[Stored data]
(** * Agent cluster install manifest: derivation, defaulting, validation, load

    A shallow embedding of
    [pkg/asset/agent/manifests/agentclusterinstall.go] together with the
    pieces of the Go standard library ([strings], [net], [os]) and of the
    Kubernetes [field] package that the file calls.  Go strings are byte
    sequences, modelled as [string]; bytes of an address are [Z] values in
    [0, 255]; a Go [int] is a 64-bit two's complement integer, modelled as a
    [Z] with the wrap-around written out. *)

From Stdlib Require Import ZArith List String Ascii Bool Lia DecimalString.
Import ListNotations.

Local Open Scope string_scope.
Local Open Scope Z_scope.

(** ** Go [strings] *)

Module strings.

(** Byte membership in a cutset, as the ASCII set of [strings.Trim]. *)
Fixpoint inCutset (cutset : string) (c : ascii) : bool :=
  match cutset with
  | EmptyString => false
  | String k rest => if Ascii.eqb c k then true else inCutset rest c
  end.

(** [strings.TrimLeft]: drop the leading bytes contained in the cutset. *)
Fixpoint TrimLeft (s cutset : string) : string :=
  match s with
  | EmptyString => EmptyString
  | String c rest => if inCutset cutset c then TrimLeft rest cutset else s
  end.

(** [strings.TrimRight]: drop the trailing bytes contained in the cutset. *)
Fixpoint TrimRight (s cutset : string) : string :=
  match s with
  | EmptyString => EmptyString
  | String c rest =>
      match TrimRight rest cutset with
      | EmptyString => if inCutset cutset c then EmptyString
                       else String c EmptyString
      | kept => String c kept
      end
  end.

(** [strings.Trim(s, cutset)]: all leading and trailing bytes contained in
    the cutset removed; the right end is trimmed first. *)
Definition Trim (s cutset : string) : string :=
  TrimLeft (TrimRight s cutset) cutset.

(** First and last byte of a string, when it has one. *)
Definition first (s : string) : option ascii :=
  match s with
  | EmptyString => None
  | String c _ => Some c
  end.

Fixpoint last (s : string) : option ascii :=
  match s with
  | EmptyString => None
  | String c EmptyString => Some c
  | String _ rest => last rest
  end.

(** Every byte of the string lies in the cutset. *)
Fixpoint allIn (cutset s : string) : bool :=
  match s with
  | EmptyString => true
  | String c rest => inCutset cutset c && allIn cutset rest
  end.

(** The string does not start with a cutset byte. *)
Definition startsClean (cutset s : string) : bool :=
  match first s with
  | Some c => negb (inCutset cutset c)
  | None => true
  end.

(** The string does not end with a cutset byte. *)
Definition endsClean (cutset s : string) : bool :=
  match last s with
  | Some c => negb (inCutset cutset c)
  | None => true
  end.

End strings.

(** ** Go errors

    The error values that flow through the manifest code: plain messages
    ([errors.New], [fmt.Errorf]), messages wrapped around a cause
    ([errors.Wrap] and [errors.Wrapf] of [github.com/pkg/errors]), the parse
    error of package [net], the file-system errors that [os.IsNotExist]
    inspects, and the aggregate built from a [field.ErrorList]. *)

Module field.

...

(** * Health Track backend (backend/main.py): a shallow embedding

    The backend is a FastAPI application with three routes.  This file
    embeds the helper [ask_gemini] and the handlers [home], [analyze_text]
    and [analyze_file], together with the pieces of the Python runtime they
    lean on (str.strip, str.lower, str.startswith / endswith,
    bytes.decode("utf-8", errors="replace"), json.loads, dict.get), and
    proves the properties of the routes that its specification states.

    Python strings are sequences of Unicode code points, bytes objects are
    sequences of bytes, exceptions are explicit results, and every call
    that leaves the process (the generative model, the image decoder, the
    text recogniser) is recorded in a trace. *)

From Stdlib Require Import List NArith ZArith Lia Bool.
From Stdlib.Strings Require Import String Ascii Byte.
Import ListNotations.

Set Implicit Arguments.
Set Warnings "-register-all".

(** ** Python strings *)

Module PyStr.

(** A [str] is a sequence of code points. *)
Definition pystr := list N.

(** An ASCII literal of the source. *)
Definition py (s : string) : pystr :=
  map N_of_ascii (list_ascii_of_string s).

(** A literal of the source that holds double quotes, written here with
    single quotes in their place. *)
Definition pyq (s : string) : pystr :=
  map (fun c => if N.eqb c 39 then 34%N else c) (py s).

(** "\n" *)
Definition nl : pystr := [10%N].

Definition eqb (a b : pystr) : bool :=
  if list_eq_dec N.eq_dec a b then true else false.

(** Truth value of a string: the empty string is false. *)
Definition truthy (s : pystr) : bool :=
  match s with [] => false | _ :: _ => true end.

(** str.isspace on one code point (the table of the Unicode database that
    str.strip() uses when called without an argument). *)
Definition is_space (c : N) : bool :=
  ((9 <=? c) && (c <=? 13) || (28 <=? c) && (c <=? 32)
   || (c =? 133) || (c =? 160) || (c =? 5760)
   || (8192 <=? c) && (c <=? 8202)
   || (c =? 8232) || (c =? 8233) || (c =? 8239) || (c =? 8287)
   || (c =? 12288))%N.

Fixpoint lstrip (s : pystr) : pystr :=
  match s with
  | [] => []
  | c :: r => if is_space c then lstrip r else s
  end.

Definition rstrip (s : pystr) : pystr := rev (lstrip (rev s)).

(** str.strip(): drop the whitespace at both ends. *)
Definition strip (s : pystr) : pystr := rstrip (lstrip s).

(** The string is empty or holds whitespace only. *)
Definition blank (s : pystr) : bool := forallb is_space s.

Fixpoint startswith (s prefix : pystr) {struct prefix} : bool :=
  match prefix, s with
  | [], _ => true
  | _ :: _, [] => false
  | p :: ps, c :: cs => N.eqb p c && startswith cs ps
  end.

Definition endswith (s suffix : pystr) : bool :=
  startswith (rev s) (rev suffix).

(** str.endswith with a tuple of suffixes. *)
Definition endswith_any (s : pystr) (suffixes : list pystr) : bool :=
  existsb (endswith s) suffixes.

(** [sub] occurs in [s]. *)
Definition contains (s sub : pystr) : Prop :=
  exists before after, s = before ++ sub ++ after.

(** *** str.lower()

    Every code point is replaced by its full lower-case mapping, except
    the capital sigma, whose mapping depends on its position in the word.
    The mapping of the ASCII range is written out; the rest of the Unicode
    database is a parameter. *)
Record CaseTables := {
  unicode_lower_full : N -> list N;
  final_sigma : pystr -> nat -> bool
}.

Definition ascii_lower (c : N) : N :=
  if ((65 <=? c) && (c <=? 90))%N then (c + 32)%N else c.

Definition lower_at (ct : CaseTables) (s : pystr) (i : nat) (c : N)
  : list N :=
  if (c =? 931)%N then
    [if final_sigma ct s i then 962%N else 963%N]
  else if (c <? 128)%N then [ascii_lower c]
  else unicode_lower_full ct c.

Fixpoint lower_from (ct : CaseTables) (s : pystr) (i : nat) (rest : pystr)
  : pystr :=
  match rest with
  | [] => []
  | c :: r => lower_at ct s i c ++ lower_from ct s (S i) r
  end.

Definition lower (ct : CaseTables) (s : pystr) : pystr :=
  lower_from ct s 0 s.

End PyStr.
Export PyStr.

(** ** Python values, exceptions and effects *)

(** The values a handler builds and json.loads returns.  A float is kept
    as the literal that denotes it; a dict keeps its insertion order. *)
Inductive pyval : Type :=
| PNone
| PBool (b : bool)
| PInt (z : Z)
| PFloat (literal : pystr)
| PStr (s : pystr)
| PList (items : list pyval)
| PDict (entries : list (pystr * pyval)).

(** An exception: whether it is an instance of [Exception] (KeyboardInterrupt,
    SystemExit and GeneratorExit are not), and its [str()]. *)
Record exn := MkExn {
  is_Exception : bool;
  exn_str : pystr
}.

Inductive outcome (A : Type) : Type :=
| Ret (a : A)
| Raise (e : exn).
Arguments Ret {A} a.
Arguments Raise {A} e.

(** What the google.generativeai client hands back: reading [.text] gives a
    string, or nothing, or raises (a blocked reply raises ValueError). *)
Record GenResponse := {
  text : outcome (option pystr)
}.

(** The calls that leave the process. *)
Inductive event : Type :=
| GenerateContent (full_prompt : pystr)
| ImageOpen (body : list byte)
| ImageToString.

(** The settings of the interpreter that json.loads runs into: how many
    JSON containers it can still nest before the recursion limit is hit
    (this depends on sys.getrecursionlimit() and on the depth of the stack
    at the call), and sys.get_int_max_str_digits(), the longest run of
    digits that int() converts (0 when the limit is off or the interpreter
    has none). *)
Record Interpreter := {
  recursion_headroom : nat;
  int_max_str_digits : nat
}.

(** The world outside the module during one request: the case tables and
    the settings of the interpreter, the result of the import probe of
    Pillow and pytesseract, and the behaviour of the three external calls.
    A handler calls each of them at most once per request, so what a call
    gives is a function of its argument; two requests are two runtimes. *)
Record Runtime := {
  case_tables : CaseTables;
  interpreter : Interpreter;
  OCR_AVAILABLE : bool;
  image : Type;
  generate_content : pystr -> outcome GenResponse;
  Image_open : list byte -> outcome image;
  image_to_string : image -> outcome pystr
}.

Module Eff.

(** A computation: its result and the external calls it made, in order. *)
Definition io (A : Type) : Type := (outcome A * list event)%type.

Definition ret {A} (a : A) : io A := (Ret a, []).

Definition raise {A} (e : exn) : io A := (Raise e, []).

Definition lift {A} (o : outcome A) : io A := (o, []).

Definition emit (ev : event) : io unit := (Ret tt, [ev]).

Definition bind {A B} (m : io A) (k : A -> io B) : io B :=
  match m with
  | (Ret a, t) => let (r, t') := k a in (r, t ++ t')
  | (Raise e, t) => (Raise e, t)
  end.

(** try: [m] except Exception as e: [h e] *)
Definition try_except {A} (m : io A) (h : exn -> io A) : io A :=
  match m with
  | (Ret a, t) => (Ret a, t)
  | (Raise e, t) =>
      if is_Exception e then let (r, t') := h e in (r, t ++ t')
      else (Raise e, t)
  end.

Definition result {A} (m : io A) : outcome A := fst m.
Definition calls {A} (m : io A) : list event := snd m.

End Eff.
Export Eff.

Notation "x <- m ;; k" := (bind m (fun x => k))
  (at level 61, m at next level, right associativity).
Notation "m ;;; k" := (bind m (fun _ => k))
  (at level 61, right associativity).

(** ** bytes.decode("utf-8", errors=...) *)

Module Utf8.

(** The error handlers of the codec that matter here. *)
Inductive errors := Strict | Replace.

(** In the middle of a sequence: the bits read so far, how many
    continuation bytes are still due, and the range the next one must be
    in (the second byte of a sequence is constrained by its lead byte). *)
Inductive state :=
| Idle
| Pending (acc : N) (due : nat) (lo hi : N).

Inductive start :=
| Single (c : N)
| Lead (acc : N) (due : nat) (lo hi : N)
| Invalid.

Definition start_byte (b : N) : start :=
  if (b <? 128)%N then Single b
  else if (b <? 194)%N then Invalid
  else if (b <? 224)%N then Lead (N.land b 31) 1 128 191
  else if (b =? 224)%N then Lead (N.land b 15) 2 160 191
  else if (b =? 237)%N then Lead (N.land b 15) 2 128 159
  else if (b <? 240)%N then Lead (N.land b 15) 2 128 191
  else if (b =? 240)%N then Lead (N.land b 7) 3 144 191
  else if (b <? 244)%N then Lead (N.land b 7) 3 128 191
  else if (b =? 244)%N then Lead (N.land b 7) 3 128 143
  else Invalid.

- [YOUR ASSIGNMENT]: The answer must be every line from the records above that contains the word "land", copied out.

- [ANSWER]:
  else if (b <? 224)%N then Lead (N.land b 31) 1 128 191
  else if (b =? 224)%N then Lead (N.land b 15) 2 160 191
  else if (b =? 237)%N then Lead (N.land b 15) 2 128 159
  else if (b <? 240)%N then Lead (N.land b 15) 2 128 191
  else if (b =? 240)%N then Lead (N.land b 7) 3 144 191
  else if (b <? 244)%N then Lead (N.land b 7) 3 128 191
  else if (b =? 244)%N then Lead (N.land b 7) 3 128 143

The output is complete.